(* ===== verification/RtcmClaims.v ===== *)
(** * RTCM messages: the theorems

    Damaged frames, and the messages with the reference station and with the ephemerides of
    Galileo and GLONASS from end to end. *)
From S2P Require Import Prelude Edc GnssSignal Doubles DoublesErr NavBits GpsNav Rtcm RtcmProps RtcmEph RtcmEphProps.
From Stdlib Require Import SpecFloat.

#[local] Open Scope Z_scope.

(** ** Reference station *)

Lemma bin_to_double_bitset n v : (0 < n <= 64)%nat -> signed_in (Z.of_nat n) v -> bin_to_double (bitset n v) = dbl_of_Z v.
Proof.
  intros Hn Hv. unfold bin_to_double, bitset. rewrite length_val_bits, (proj2 (Nat.ltb_ge _ _)) by lia. f_equal.
  rewrite <- (signed_of_bits n v) at 4 by (lia || done). destruct n as [|n]; [lia|]. cbn [val_bits]. destruct (Z.testbit v (Z.of_nat n)); cbn [first_not_0 signed_val]; [|done].
  rewrite bits_val_flip. lia.
Qed.

Lemma skip_field bits i n (f rest : list bool) : drop i bits = f ++ rest -> length f = n -> drop (i + n) bits = rest.
Proof. intros Hd <-. by rewrite <- drop_drop, Hd, drop_app_length. Qed.

Definition tenth_mm (v : Z) : double := dbl_div (dbl_of_Z v) (dbl_of_Z 10000).

Definition station_fields (id : Z) (gps glonass galileo np so : bool) (q vx vy vz : Z) : list (list bool) :=
  [bitset 12 id; bitset 6 0; [gps]; [glonass]; [galileo]; [np]; bitset 38 vx; [so] ++ [false]; bitset 38 vy; bitset 2 q; bitset 38 vz].

Section Station.
Context (crc : list Z -> Z).

Lemma station_length id gps glonass galileo np so q vx vy vz :
  Z.of_nat (length (mjoin (station_fields id gps glonass galileo np so q vx vy vz))) = 140.
Proof. unfold station_fields, bitset. cbn [mjoin list_join]. rewrite !length_app, !length_val_bits. done. Qed.

Lemma MT1005_fields id x y z gps glonass galileo np so q vx vy vz : signed_in 38 vx -> signed_in 38 vy -> signed_in 38 vz ->
  Z_of_dbl (dbl_round (dbl_mul x (dbl_of_Z 10000))) = Some vx -> Z_of_dbl (dbl_round (dbl_mul y (dbl_of_Z 10000))) = Some vy ->
  Z_of_dbl (dbl_round (dbl_mul z (dbl_of_Z 10000))) = Some vz ->
  MT1005_data id x y z gps glonass galileo np so q = Some (mjoin (bitset 12 1005 :: station_fields id gps glonass galileo np so q vx vy vz)).
Proof.
  unfold signed_in. intros Hx Hy Hz Ex Ey Ez. unfold MT1005_data, set_DF025, set_DF026, set_DF027, to_i64.
  rewrite (cast_in _ _ _ vx Ex), (cast_in _ _ _ vy Ey), (cast_in _ _ _ vz Ez) by lia. cbn [mbind option_bind station_fields mjoin list_join].
  rewrite app_nil_r. unfold set_DF002, set_DF003, set_DF021, set_DF022, set_DF023, set_DF024. by rewrite <- !app_assoc.
Qed.

Lemma read_1005 id gps glonass galileo np so q vx vy vz msg old : unsigned_in 12 id -> signed_in 38 vx -> signed_in 38 vy -> signed_in 38 vz ->
  build_message crc (mjoin (bitset 12 1005 :: station_fields id gps glonass galileo np so q vx vy vz)) = Some msg ->
  read_MT1005 crc msg old = Some (0, {| st_ref_id := id; st_x := tenth_mm vx; st_y := tenth_mm vy; st_z := tenth_mm vz; st_gps := gps; st_glonass := glonass;
    st_galileo := galileo |}).
Proof.
  intros Hid Hx Hy Hz Hm. assert (unsigned_in 12 1005) as Hn by (split; lia).
  destruct (read_frame crc 1005 _ msg 140 Hn Hm (station_length _ _ _ _ _ _ _ _ _ _)) as [Hh [rest Hd]]; [lia|].
  replace ((12 + 140 + 7) / 8) with 19 in Hh by done. unfold read_MT1005. rewrite (some_step _ _ _ Hh). cbn beta iota zeta delta [negb]. clear Hh Hm.
  generalize dependent (binary_data_to_bin msg). intros bits Hd. unfold station_fields in Hd. cbn [mjoin list_join] in Hd. rewrite <- !app_assoc in Hd.
  read_field Hd. apply (skip_field _ _ 6) in Hd; [|apply length_val_bits]. do 3 read_field Hd. apply (skip_field _ _ 1) in Hd; [|done].
  read_field Hd. rewrite app_assoc in Hd.
  apply (skip_field _ _ 2) in Hd; [|done]. read_field Hd. apply (skip_field _ _ 2) in Hd; [|apply length_val_bits]. read_field Hd. clear Hd.
  rewrite !flag_read, uint_read, !bin_to_double_bitset by (lia || done). done.
Qed.

Lemma print_station id x y z gps glonass galileo np so q vx vy vz st msg : signed_in 38 vx -> signed_in 38 vy -> signed_in 38 vz ->
  Z_of_dbl (dbl_round (dbl_mul x (dbl_of_Z 10000))) = Some vx -> Z_of_dbl (dbl_round (dbl_mul y (dbl_of_Z 10000))) = Some vy ->
  Z_of_dbl (dbl_round (dbl_mul z (dbl_of_Z 10000))) = Some vz ->
  build_message crc (mjoin (bitset 12 1005 :: station_fields id gps glonass galileo np so q vx vy vz)) = Some msg ->
  print_MT1005 crc id x y z gps glonass galileo np so q st = Some (msg, enqueue msg st).
Proof.
  intros Hx Hy Hz Ex Ey Ez Hm. unfold print_MT1005. rewrite (some_step _ _ _ (MT1005_fields _ _ _ _ _ _ _ _ _ _ _ _ _ Hx Hy Hz Ex Ey Ez)).
  by rewrite (some_step _ _ _ Hm).
Qed.

Lemma tenth_mm_back v : signed_in 38 v -> Z_of_dbl (dbl_round (dbl_mul (tenth_mm v) (dbl_of_Z 10000))) = Some v.
Proof. unfold signed_in. intros Hv. apply divide_and_back; [lia|vm_compute; reflexivity]. Qed.
End Station.

(** The reference station in message 1005. Coordinates of up to about 13743 km that round
    to [vx], [vy], [vz] tenths of millimetres are written and read as these numbers; and the
    message does not change when it is written again from what was read. *)
Theorem station_roundtrip crc id x y z gps glonass galileo np so q st vx vy vz (Hid : 0 <= id < 4096)
  (Hx : Z_of_dbl (dbl_round (dbl_mul x (dbl_of_Z 10000))) = Some vx) (Hy : Z_of_dbl (dbl_round (dbl_mul y (dbl_of_Z 10000))) = Some vy)
  (Hz : Z_of_dbl (dbl_round (dbl_mul z (dbl_of_Z 10000))) = Some vz) (Rx : - 2 ^ 37 <= vx < 2 ^ 37) (Ry : - 2 ^ 37 <= vy < 2 ^ 37) (Rz : - 2 ^ 37 <= vz < 2 ^ 37) :
  exists msg, print_MT1005 crc id x y z gps glonass galileo np so q st = Some (msg, enqueue msg st) /\
    (forall old, read_MT1005 crc msg old = Some (0, {| st_ref_id := id; st_x := tenth_mm vx; st_y := tenth_mm vy; st_z := tenth_mm vz; st_gps := gps;
      st_glonass := glonass; st_galileo := galileo |})) /\
    print_MT1005 crc id (tenth_mm vx) (tenth_mm vy) (tenth_mm vz) gps glonass galileo np so q st = Some (msg, enqueue msg st).
Proof.
  destruct (build_message_bits crc (mjoin (bitset 12 1005 :: station_fields id gps glonass galileo np so q vx vy vz))) as (msg & Hm & _).
  exists msg. split; [by apply (print_station crc id x y z gps glonass galileo np so q vx vy vz)|].
  split; [intros old; by apply (read_1005 crc id gps glonass galileo np so q vx vy vz)|].
  by apply (print_station crc id _ _ _ gps glonass galileo np so q vx vy vz); try apply tenth_mm_back.
Qed.

(** ** Galileo *)

(** The ephemeris of Galileo in message 1045. The orbit comes back unchanged to the last
    bit, but for its rate of inclination: [set_DF292] is never called, and zero is sent. The
    reference time of the clock is sent in seconds in a field of 14 bits and read in minutes,
    and the group delay is read without its resolution. A negative clock bias, [Cuc] or [Crc]
    is converted to an unsigned number, which is undefined. *)
Theorem galileo_through_rtcm crc r st (Hr : gal_ok r) (Hs : DF292 st = DF292 Rtcm_init) :
  if (g_af0 r <? 0) || (g_cuc r <? 0) || (g_crc r <? 0) then print_MT1045 crc (galileo_of r) st = None
  else exists msg, print_MT1045 crc (galileo_of r) st = Some (msg, enqueue msg st) /\ DF292 (enqueue msg st) = DF292 Rtcm_init /\
    forall old, read_MT1045 crc msg old = Some (0, galileo_with r dbl_zero (60 * (g_toc r mod 2 ^ 14)) (dbl_of_Z (g_bgd r))).
Proof.
  unfold print_MT1045. rewrite Hs. cbn [Rtcm_init DF292].
  destruct ((g_af0 r <? 0) || (g_cuc r <? 0) || (g_crc r <? 0)) eqn:E.
  - rewrite MT1045_negative; [done..|]. rewrite !orb_true_iff, !Z.ltb_lt in E. tauto.
  - rewrite !orb_false_iff, !Z.ltb_ge in E. destruct E as [[H0 Hc] Hcr].
    destruct (build_message_bits crc (mjoin (bitset 12 1045 :: gal_fields r))) as (msg & Hm & _). exists msg.
    rewrite (some_step _ _ _ (MT1045_fields r Hr H0 Hc Hcr)), (some_step _ _ _ Hm). split; [done|].
    split; [unfold enqueue; by destruct (server_is_running st)|]. intros old. by apply read_1045.
Qed.

(** ** GLONASS *)

Lemma t_k_from_zero t : 0 <= t < 86400 ->
  t_k_read dbl_zero t = dbl_of_Z (3600 * (if t / 3600 <? 16 then t / 3600 else t / 3600 - 32) + 60 * (if t mod 3600 / 60 <? 32 then t mod 3600 / 60 else t mod 3600 / 60 - 64)).
Proof.
  intros Ht. assert (0 <= t / 3600 < 24) as Hh by (split; [apply Z.div_pos|apply Z.div_lt_upper_bound]; lia).
  pose proof (Z.mod_pos_bound t 3600 ltac:(lia)). assert (0 <= t mod 3600 / 60 < 60) as Hm by (split; [apply Z.div_pos|apply Z.div_lt_upper_bound]; lia).
  unfold t_k_read. generalize dependent (t mod 3600 / 60). generalize dependent (t / 3600). intros h Hh m Hm. clear -Hh Hm.
  assert (forallb (fun h => forallb (fun m => bool_decide (
    dbl_add (dbl_add (dbl_add dbl_zero (dbl_mul (dbl_of_Z (bin_to_int (bitset 5 h))) (dbl_of_Z 3600)))
      (dbl_mul (dbl_of_Z (bin_to_int (bitset 6 m))) (dbl_of_Z 60))) dbl_zero =
    dbl_of_Z (3600 * (if h <? 16 then h else h - 32) + 60 * (if m <? 32 then m else m - 64)))) (seqZ 0 60)) (seqZ 0 24) = true) as H by (vm_compute; reflexivity).
  rewrite forallb_forall in H. specialize (H h). rewrite <- list_elem_of_In, elem_of_seqZ, forallb_forall in H. specialize (H ltac:(lia) m).
  rewrite <- list_elem_of_In, elem_of_seqZ in H. by apply bool_decide_eq_true in H; [|lia].
Qed.

(** The ephemeris of GLONASS in message 1020. Times, flags and numbers come back, but
    every field that is written in sign and magnitude is read with the opposite sign, the
    frequency offset also with another resolution (2^-30 for 2^-40). The correction to UTC is
    written in two's complement and read in sign and magnitude; the correction to GPS is
    rounded to whole days before it is scaled, and zero is sent; the seconds of the day time
    are lost, and its hours above 15 and minutes above 31 are read as negative numbers. *)
Theorem glonass_through_rtcm crc r st (Hr : glo_ok r) :
  exists msg, print_MT1020 crc (glonass_of r) (glonass_utc_of r) st = Some (msg, enqueue msg st) /\
    forall old old_utc, Glonass_Gnav_Ephemeris.d_t_k old = dbl_zero -> exists tk, read_MT1020 crc msg old old_utc =
      Some (0, glonass_with r (dbl_of_Z tk) (-1) TWO_N30, glonass_utc r (if l_tauc r <? 0 then 2 ^ 31 + l_tauc r else - l_tauc r) 0) /\
      let h := l_tk r / 3600 in let m := l_tk r mod 3600 / 60 in
      tk = 3600 * (if h <? 16 then h else h - 32) + 60 * (if m <? 32 then m else m - 64).
Proof.
  destruct (build_message_bits crc (mjoin (bitset 12 1020 :: glo_fields r))) as (msg & Hm & _). exists msg. split.
  - unfold print_MT1020. by rewrite (some_step _ _ _ (MT1020_fields r Hr)), (some_step _ _ _ Hm).
  - intros old old_utc H0. eexists. split; [|reflexivity]. rewrite (read_1020 crc r msg old old_utc Hr Hm), H0, t_k_from_zero; [done|apply (lok_tk r Hr)].
Qed.

(** ** Damage *)

Lemma damaged_header crc msg len number : check_CRC crc msg = Some false -> read_header crc msg len number = Some false.
Proof. intros H. unfold read_header. by rewrite H. Qed.

(** C34: a frame that was damaged on its way, in one or more bits that lie within 24 places, is
    rejected by every reader, which returns 1 and leaves its arguments as they were. *)
Theorem damaged_frame_rejected crc {Hcrc : Crc24Q crc} data msg msg' p (Hm : build_message crc data = Some msg)
  (Hb : Forall (fun v => 0 <= v < 256) msg') (Hl : length msg' = length msg) (Hne : msg' <> msg)
  (Hd : forall k, binary_data_to_bin msg' !! k <> binary_data_to_bin msg !! k -> (p <= k < p + 24)%nat) :
  (forall old, read_MT1005 crc msg' old = Some (1, old)) /\ (forall old, read_MT1019 crc msg' old = Some (1, old)) /\
  (forall old, read_MT1045 crc msg' old = Some (1, old)) /\ (forall old utc, read_MT1020 crc msg' old utc = Some (1, old, utc)).
Proof.
  destruct (build_message_shape crc data msg Hm) as [Hb1 H3]. pose proof (frame_accepted crc data msg Hm) as Hc.
  pose proof (damage_found crc msg msg' p Hb1 Hb Hl H3 Hc Hd Hne) as Hf.
  unfold read_MT1005, read_MT1019, read_MT1045, read_MT1020. by rewrite !(damaged_header crc msg' _ _ Hf).
Qed.

(** ** Concrete messages *)

(** The table-driven CRC of the same library computes that polynomial. *)
Definition crc24q_frame (l : list Z) : Z := default 0 (crc24q l (Z.of_nat (length l)) 0).

#[export] Instance crc24q_frame_polynomial : Crc24Q crc24q_frame.
Proof.
  intros l Hl. unfold crc24q_frame. rewrite crc24q_correct by (done || lia). cbn. by rewrite take_ge by (rewrite length_bitlist; lia).
Qed.

Lemma station_roundtrip_witness : exists msg, print_MT1005 crc24q_frame 7 (dbl_of_Z 4849202) (dbl_of_Z (-360328)) (dbl_of_Z 4114913) true false true false false 0 Rtcm_init =
  Some (msg, Rtcm_init) /\ length msg = 25%nat.
Proof.
  destruct (station_roundtrip crc24q_frame 7 (dbl_of_Z 4849202) (dbl_of_Z (-360328)) (dbl_of_Z 4114913) true false true false false 0 Rtcm_init
    48492020000 (-3603280000) 41149130000) as (msg & H & _); [lia|vm_compute; reflexivity|vm_compute; reflexivity|vm_compute; reflexivity|lia|lia|lia|].
  exists msg. split; [exact H|]. vm_compute in H. injection H as <-. reflexivity.
Defined.

Definition demo_galileo : raw_galileo :=
  {| g_prn := 11; g_wn := 1130; g_iod := 93; g_sisa := 107; g_idot := -17; g_toc := 115200; g_af2 := 0; g_af1 := -8; g_af0 := 1200; g_crs := -400; g_dn := 8000;
     g_m0 := -12345; g_cuc := 55; g_ecc := 900; g_cus := 4000; g_sqa := 2852100000; g_toe := 1920; g_cic := 3; g_om0 := 77; g_cis := -9; g_i0 := 600000000;
     g_crc := 5000; g_om := -5; g_omd := -15000; g_bgd := 21; g_hs := 0; g_dvs := true |}.

Lemma galileo_through_rtcm_witness : exists msg, print_MT1045 crc24q_frame (galileo_of demo_galileo) Rtcm_init = Some (msg, Rtcm_init) /\
  forall old, read_MT1045 crc24q_frame msg old = Some (0, galileo_with demo_galileo dbl_zero 30720 (dbl_of_Z 21)).
Proof.
  assert (gal_ok demo_galileo) as Hok by (split; vm_compute; split; congruence).
  destruct (galileo_through_rtcm crc24q_frame demo_galileo Rtcm_init Hok eq_refl) as (msg & H1 & _ & H2). exists msg. split; [exact H1|exact H2].
Defined.

Definition demo_glonass : raw_glonass :=
  {| l_slot := 5; l_freq := 1; l_p1 := 1; l_tk := 61200; l_bn := false; l_p2 := true; l_tb := 69; l_vx := 1234567; l_x := -30000000; l_ax := 3; l_vy := -5;
     l_y := 42; l_ay := 0; l_vz := 1; l_z := 0; l_az := -1; l_p3 := true; l_gamma := 7; l_p := 3; l_l3 := false; l_tau := -1000; l_dtau := 4; l_en := 1;
     l_p4 := true; l_ft := 2; l_nt := 800; l_m := 1; l_l5 := false; l_na := 801; l_tauc := -64; l_n4 := 6; l_taugps := 12 |}.

Lemma glonass_through_rtcm_witness : exists msg, print_MT1020 crc24q_frame (glonass_of demo_glonass) (glonass_utc_of demo_glonass) Rtcm_init = Some (msg, Rtcm_init) /\
  length msg = 51%nat.
Proof.
  assert (glo_ok demo_glonass) as Hok.
  { split; unfold unsigned_in, signed_in, magnitude_in; cbn; lia. }
  destruct (glonass_through_rtcm crc24q_frame demo_glonass Rtcm_init Hok) as (msg & H1 & _). exists msg. split; [exact H1|].
  vm_compute in H1. injection H1 as <-. reflexivity.
Defined.

(** A frame of two octets of data and the same with one bit changed. *)
Definition demo_frame : list Z := default [] (build_message crc24q_frame (bitset 16 0x3ED0)).

Definition demo_station : station :=
  {| st_ref_id := 7; st_x := dbl_of_Z 4849202; st_y := dbl_of_Z (-360328); st_z := dbl_of_Z 4114913;
     st_gps := true; st_glonass := false; st_galileo := true |}.

Lemma damaged_frame_rejected_witness : read_MT1005 crc24q_frame (<[3%nat := 0x3FD0 / 256]> demo_frame) demo_station = Some (1, demo_station).
Proof.
  apply (damaged_frame_rejected crc24q_frame (bitset 16 0x3ED0) demo_frame (<[3%nat := 0x3FD0 / 256]> demo_frame) 24).
  - vm_compute. reflexivity.
  - vm_compute. repeat constructor; congruence.
  - vm_compute. reflexivity.
  - vm_compute. congruence.
  - intros k Hk. destruct (decide (k < 24)%nat) as [H1|H1]; [exfalso; apply Hk|destruct (decide (k < 48)%nat) as [H2|H2]; [lia|exfalso; apply Hk]].
    + do 24 (destruct k as [|k]; [vm_compute; reflexivity|]). lia.
    + do 48 (destruct k as [|k]; [lia|]). do 16 (destruct k as [|k]; [vm_compute; reflexivity|]). vm_compute. reflexivity.
Defined.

=======

Task to carry out
All lines above from the one holding "unfold read_MT1005, read_MT1019, read_MT1045, read_MT1020." to the one holding "Definition demo_galileo : raw_galileo", inclusive, are to be copied exactly; no other line is wanted.

Task output
  unfold read_MT1005, read_MT1019, read_MT1045, read_MT1020. by rewrite !(damaged_header crc msg' _ _ Hf).
Qed.

(** ** Concrete messages *)

(** The table-driven CRC of the same library computes that polynomial. *)
Definition crc24q_frame (l : list Z) : Z := default 0 (crc24q l (Z.of_nat (length l)) 0).

#[export] Instance crc24q_frame_polynomial : Crc24Q crc24q_frame.
Proof.
  intros l Hl. unfold crc24q_frame. rewrite crc24q_correct by (done || lia). cbn. by rewrite take_ge by (rewrite length_bitlist; lia).
Qed.

Lemma station_roundtrip_witness : exists msg, print_MT1005 crc24q_frame 7 (dbl_of_Z 4849202) (dbl_of_Z (-360328)) (dbl_of_Z 4114913) true false true false false 0 Rtcm_init =
  Some (msg, Rtcm_init) /\ length msg = 25%nat.
Proof.
  destruct (station_roundtrip crc24q_frame 7 (dbl_of_Z 4849202) (dbl_of_Z (-360328)) (dbl_of_Z 4114913) true false true false false 0 Rtcm_init
    48492020000 (-3603280000) 41149130000) as (msg & H & _); [lia|vm_compute; reflexivity|vm_compute; reflexivity|vm_compute; reflexivity|lia|lia|lia|].
  exists msg. split; [exact H|]. vm_compute in H. injection H as <-. reflexivity.
Defined.

Definition demo_galileo : raw_galileo :=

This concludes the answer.